In Fig. 10 we show the S/N in mean and extreme precipitation at the end of the century. The grey shading marks the area where the projected change is non-significant at the 5% level. In winter, S/N is relatively large for mean precipitation (S/N >2.3 in 50%, >0.55 in 99% of the land area, Fig. 10a). Non-significant changes are found where the forced response is relatively weak (in the Alps and the Scandinavian Mountains), which is not per se where the internal variability is high. As we have seen, the forced response in extreme precipitation scales with mean precipitation, but the internal variability is much larger for precipitation events with longer return periods. The S/N in extreme precipitation therefore is smaller for more extreme events (spatial median S/N ranges between 1.8 (RX1day) and 1.0 (RX1dT20), Fig. 10b, c). The land area where changes are non-significant is larger for more extreme events, and is located where the forced response in mean precipitation is weak as well (Alps and Scandinavian Mountains, Fig. 10b). Note that while the forced response features decreases in precipitation in a small fraction of the domain (Fig. 5b), only positive changes in mean and extreme precipitation are found to be significantly different from zero (Fig. 10c).

Fig. 10
figure 10

As Fig. 9 but for the signal-to-noise ratio. The grey shading marks the area where the change is non-significant at the 5% level

In summer, the spatial pattern in S/N for mean precipitation follows the pattern of the forced response as a result of the spatially uniform internal variability (Fig. 10d). Non-significant changes are found in the north-eastern part of the domain in the transition zone of decreasing and increasing precipitation. Significant changes are predominantly negative (median S/N <−2.5), but small areas in the Alps, Scottish Highlands and Scandinavian Mountains feature significant increases in precipitation (S/N up to 2). Owing to the large internal variability, the S/N in summer precipitation extremes is rarely larger than 1.0 (median S/N ~0.6 for all extreme indices). Non-significant changes are found south of the Alps and in western France and in smaller areas scattered over the domain, without clear spatial structure (Fig. 10e). Since in summer both the internal variability and the intensification of extremes increase for more extreme precipitation, the S/N is similar for all extreme indices (Fig. 10f). The median S/N is equal, but the tail of the pdf is slightly fatter for shorter return periods.

4.3 Emergence of the forced climate response

Next we look at the development of S/N throughout the twenty-first century as function of global temperature rise, i.e. at the emergence of the forced climate response. In the reference period (1981–2010), the global temperature rise since ‘pre-industrial’ times (1861–1890) is 0.9 °C in the EC-EARTH ensemble. Note that we consider climate change—and thus emergence—with respect to this reference period, when anthropogenic changes in other variables may have already occurred as well, at least at global scales (e.g. King et al. 2015; Fischer and Knutti 2015).

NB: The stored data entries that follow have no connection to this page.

(** A counted request whose window ends beyond the dates: the count is
    written and the [RangeError] of [toISOString()] leaves the middleware,
    which neither calls [next()] nor answers. *)
Lemma rateLimiter_invalidTime
    (options : Options) (req : Request) (now : Z) (store : Store) (record : Entry) :
  live now store (clientIp req) = Some record ->
  validTime (resetTime record) = false ->
  exists headers,
    rateLimiter options req now store =
    (invalidTime headers,
     Map_set store (clientIp req)
       {| count := count record + 1; resetTime := resetTime record |}) /\
    X_RateLimit_Reset headers = None.
Proof.
  unfold live, rateLimiter. intros Hlive Hvalid.
  destruct (Map_get store (clientIp req)) as [record' |]; [| discriminate].
  destruct (now >? resetTime record'); [discriminate |].
  injection Hlive as ->. cbn [count resetTime]. rewrite Hvalid.
  destruct (count record + 1 >? maxRequests' options);
    eexists; split; reflexivity.
Qed.

Lemma serve_window (ip : jsstring) (rest : list (Options * Request * Z)) :
  forall (store : Store) (c R : Z),
    Map_get store ip = Some {| count := c; resetTime := R |} ->
    validTime R = true ->
    Forall (fun x => clientIp (snd (fst x)) = ip /\ snd x <= R) rest ->
    List.length (fst (serve rest store)) = List.length rest /\
    forall i o r t,
      nth_error rest i = Some (o, r, t) ->
      exists reply,
        nth_error (fst (serve rest store)) i = Some reply /\
        passed reply = (c + Z.of_nat i + 1 <=? maxRequests' o) /\
        (passed reply = false ->
         exists headers error retryAfter, reply = json 429 headers error retryAfter).
Proof.
  induction rest as [| [[o0 r0] t0] rest IH]; intros store c R Hget Hvalid Hall.
  - split; [reflexivity |]. intros [| i] o r t H; discriminate.
  - apply Forall_cons_iff in Hall. destruct Hall as [[Hip Ht] Hrest].
    cbn [fst snd] in Hip, Ht. cbn [serve].
    assert (Hlive : live t0 store (clientIp r0) =
                    Some {| count := c; resetTime := R |}).
    { unfold live. rewrite Hip, Hget. cbn [resetTime].
      destruct (Z.gtb_spec t0 R); [lia | reflexivity]. }
    destruct (rateLimiter_counted o0 r0 t0 store _ Hlive Hvalid)
      as [reply [Heq [Hpassed [Hblocked _]]]].
    rewrite Heq. cbn [count resetTime] in *.
    set (store1 := Map_set store (clientIp r0)
                     {| count := c + 1; resetTime := R |}).
    assert (Hget1 : Map_get store1 ip = Some {| count := c + 1; resetTime := R |}).
    { unfold store1. rewrite Map_get_set, Hip, same_refl. reflexivity. }
    destruct (IH store1 (c + 1) R Hget1 Hvalid Hrest) as [Hlen Hnth].
    destruct (serve rest store1) as [replies store2] eqn:Hserve.
    cbn [fst] in *. split; [cbn [List.length]; lia |].
    intros [| i] o r t H; cbn [nth_error] in *.
    + injection H as <- <- <-. exists reply. split; [reflexivity |]. split.
      * rewrite Hpassed. f_equal. lia.
      * intros Hb. destruct (Hblocked Hb) as [h [ra [-> _]]].
        eexists _, _, _. reflexivity.
    + destruct (Hnth i o r t H) as [reply' [Hr [Hp Hb]]].
      exists reply'. split; [exact Hr |]. split; [| exact Hb].
      rewrite Hp. f_equal. lia.
Qed.

(** X21. Within one window the store counts every request of a client,
    through whichever limiter it comes.  The request that opens the window
    always passes, without rate-limit headers; the request after it that
    brings the count to [n] passes exactly when [n] is at most the
    [maxRequests] of its own limiter, and is answered with status 429
    otherwise.  The options are safe integers, the clock readings are time
    values, the window ends at a time value and the count stays a safe
    integer. *)
Theorem rateLimiter_window
    (ip : jsstring) (o0 : Options) (r0 : Request) (t0 : Z)
    (rest : list (Options * Request * Z)) (store : Store) :
  clientIp r0 = ip ->
  live t0 store ip = None ->
  Forall (fun x => inRange x = true) ((o0, r0, t0) :: rest) ->
  validTime (t0 + windowMs' o0) = true ->
  Z.of_nat (List.length rest) < MAX_SAFE_INTEGER ->
  Forall (fun x => clientIp (snd (fst x)) = ip /\ snd x <= t0 + windowMs' o0) rest ->
  exists replies,
    fst (serve ((o0, r0, t0) :: rest) store) = next noHeaders :: replies /\
    List.length replies = List.length rest /\
    forall i o r t,
      nth_error rest i = Some (o, r, t) ->
      exists reply,
        nth_error replies i = Some reply /\
        passed reply = (Z.of_nat i + 2 <=? maxRequests' o) /\
        (passed reply = false ->
         exists headers error retryAfter, reply = json 429 headers error retryAfter).
Proof.
  intros Hip Hlive _ Hvalid _ Hall. cbn [serve].
  rewrite rateLimiter_fresh by (rewrite Hip; exact Hlive).
  set (store1 := Map_set store (clientIp r0)
                   {| count := 1; resetTime := t0 + windowMs' o0 |}).
  assert (Hget1 : Map_get store1 ip =
                  Some {| count := 1; resetTime := t0 + windowMs' o0 |}).
  { unfold store1. rewrite Map_get_set, Hip, same_refl. reflexivity. }
  destruct (serve_window ip rest store1 1 _ Hget1 Hvalid Hall) as [Hlen Hnth].
  destruct (serve rest store1) as [replies store2] eqn:Hserve.
  cbn [fst] in *. exists replies. split; [reflexivity |]. split; [exact Hlen |].
  intros i o r t H. destruct (Hnth i o r t H) as [reply [Hr [Hp Hb]]].
  exists reply. split; [exact Hr |]. split; [| exact Hb].
  rewrite Hp. f_equal. lia.
Qed.

Lemma rateLimiter_window_witness :
  exists replies,
    fst (serve
           ((Build_Options None (Some 2) None,
             Build_Request (Some (js "10.0.0.1, 10.0.0.2")) None None, 5)
            :: repeat (Build_Options None (Some 2) None,
                       Build_Request None (Some (js "10.0.0.1")) None, 60005) 2)
           []) = next noHeaders :: replies /\
    List.length replies = 2%nat /\
    forall i o r t,
      nth_error (repeat (Build_Options None (Some 2) None,
                         Build_Request None (Some (js "10.0.0.1")) None, 60005) 2) i =
      Some (o, r, t) ->
      exists reply,
        nth_error replies i = Some reply /\
        passed reply = (Z.of_nat i + 2 <=? maxRequests' o) /\
        (passed reply = false ->
         exists headers error retryAfter, reply = json 429 headers error retryAfter).
Proof.
  apply (rateLimiter_window (js "10.0.0.1")).
  - reflexivity.
  - reflexivity.
  - repeat constructor.
  - reflexivity.
  - reflexivity.
  - repeat constructor; discriminate.
Defined.

Lemma live_set (now : Z) (store : Store) (key ip : jsstring) (value : Entry) :
  live now (Map_set store key value) ip =
  if same key ip then (if now >? resetTime value then None else Some value)
  else live now store ip.
Proof.
  unfold live. rewrite Map_get_set. destruct (same key ip); reflexivity.
Qed.

(** The reply and the entry written depend on the store through the live
    entry of the client only. *)
Lemma rateLimiter_live
    (options : Options) (req : Request) (now : Z) (store store2 : Store) :
  live now store2 (clientIp req) = live now store (clientIp req) ->
  exists reply value,
    rateLimiter options req now store =
    (reply, Map_set store (clientIp req) value) /\
    rateLimiter options req now store2 =
    (reply, Map_set store2 (clientIp req) value).
Proof.
  unfold live, rateLimiter.
  destruct (Map_get store (clientIp req)) as [r1 |],
    (Map_get store2 (clientIp req)) as [r2 |];
    try destruct (now >? resetTime r1); try destruct (now >? resetTime r2);
    intros Hlive; try discriminate Hlive;
    try (eexists _, _; split; reflexivity).
  injection Hlive as ->. cbn [count resetTime].
  destruct (count r1 + 1 >? maxRequests' options), (validTime (resetTime r1));
    eexists _, _; split; reflexivity.
Qed.

(** X22. A request touches the entry of its own client only, and its reply
    depends on no other entry: clients, as told apart by the first address
    of [X-Forwarded-For] or else the remote address, are limited
    independently. *)
Theorem rateLimiter_independent
    (options : Options) (req : Request) (now : Z) (store : Store) :
  (forall ip,
     ip <> clientIp req ->
     Map_get (snd (rateLimiter options req now store)) ip = Map_get store ip) /\
  (forall store2,
     live now store2 (clientIp req) = live now store (clientIp req) ->
     fst (rateLimiter options req now store2) =
     fst (rateLimiter options req now store)).
Proof.
  split.
  - intros ip Hne.
    destruct (rateLimiter_live options req now store store eq_refl)
      as [reply [value [Heq _]]].
    rewrite Heq. cbn [snd]. rewrite Map_get_set, same_neq by congruence.
    reflexivity.
  - intros store2 Hlive.
    destruct (rateLimiter_live options req now store store2 Hlive)
      as [reply [value [Heq Heq2]]].
    rewrite Heq, Heq2. reflexivity.
Qed.

Lemma rateLimiter_independent_witness :
  Map_get
    (snd (shortenRateLimiter (Build_Request (Some (js "10.0.0.1")) None None) 7
            [(js "10.0.0.2", Build_Entry 50 60000)]))
    (js "10.0.0.2") =
  Map_get [(js "10.0.0.2", Build_Entry 50 60000)] (js "10.0.0.2") /\
  fst (shortenRateLimiter (Build_Request (Some (js "10.0.0.1")) None None) 7 []) =
  fst (shortenRateLimiter (Build_Request (Some (js "10.0.0.1")) None None) 7
         [(js "10.0.0.2", Build_Entry 50 60000)]).
Proof.
  split.
  - apply (proj1 (rateLimiter_independent _ _ _ _)). discriminate.
  - apply (proj2 (rateLimiter_independent _ _ _ _)). reflexivity.
Defined.

Lemma Map_get_delete (store : Store) (key ip : jsstring) :
  Map_get (Map_delete store key) ip =
  if same key ip then None else Map_get store ip.
Proof.
  unfold Map_delete.
  induction store as [| [k v] store IH]; cbn [filter Map_get fst].
  - destruct (same key ip); reflexivity.
  - destruct (same k key) eqn:E; cbn [negb].
    + apply same_spec in E. subst k. rewrite IH.
      destruct (same key ip); reflexivity.
    + cbn [Map_get]. rewrite IH. destruct (same k ip) eqn:E'; [| reflexivity].
      apply same_spec in E'. subst k. rewrite same_neq; [reflexivity |].
      intros ->. rewrite same_refl in E. discriminate.
Qed.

Following the S/N and the fraction of the land experiencing significant changes throughout the twenty-first century (Fig. 11) we see an earlier emergence of the forced response in winter than in summer and in mean than in extreme precipitation, when aggregated over the entire domain. Locally this may be different though. In Figs. S4.1 and S4.2 we show the maps of S/N for the three independent periods 2011–2040, 2041–2070 and 2071–2100, which for example show that south of the Alps, in part of the Po basin, emergence is earliest in heavy winter precipitation (RX1day), followed by mean precipitation in summer and winter.

Fig. 11
figure 11

Evolution of S/N (left y-axis, dashed lines) and fraction of the land experiencing significant changes in mean and extreme precipitation (right y-axis, dotted lines) with global temperature rise in winter (a) and summer (b). For S/N the crosses mark the spatial median for mean (RRmean, black) and extreme precipitation [RX1day (green), RX1dT10 (blue) and RX1dT20 (red)]; the shading around the median indicates S/N between the 5th and 95th percentiles of the spatial distribution of the response for RRmean (black) and RX1dT20 (red). The light grey band around the x-axis indicates |S/N| <0.55

In winter, in the entire domain, early in the century already 89% of the land experiences significant changes in mean precipitation, reaching 99% at the end of the century (Fig. 11a). Non-significant changes early in the century are found south of the Alps and Massif Central and in the Scottish Highlands and Scandinavian Mountains, i.e. in the same locations as in later periods but covering larger areas (Figs. 10a, S4.1). For precipitation extremes the domain median S/N increases almost linearly with global warming (Fig. 11a). At the beginning of the century the forced response in RX1day is significant in more than 64% of the land area. The signal in precipitation events with longer return periods emerges later, at higher levels of global warming. For RX1dT20 the spatial median S/N reaches values above 0.55 around the middle of the century, when the global temperature rise exceeds 1.5 °C.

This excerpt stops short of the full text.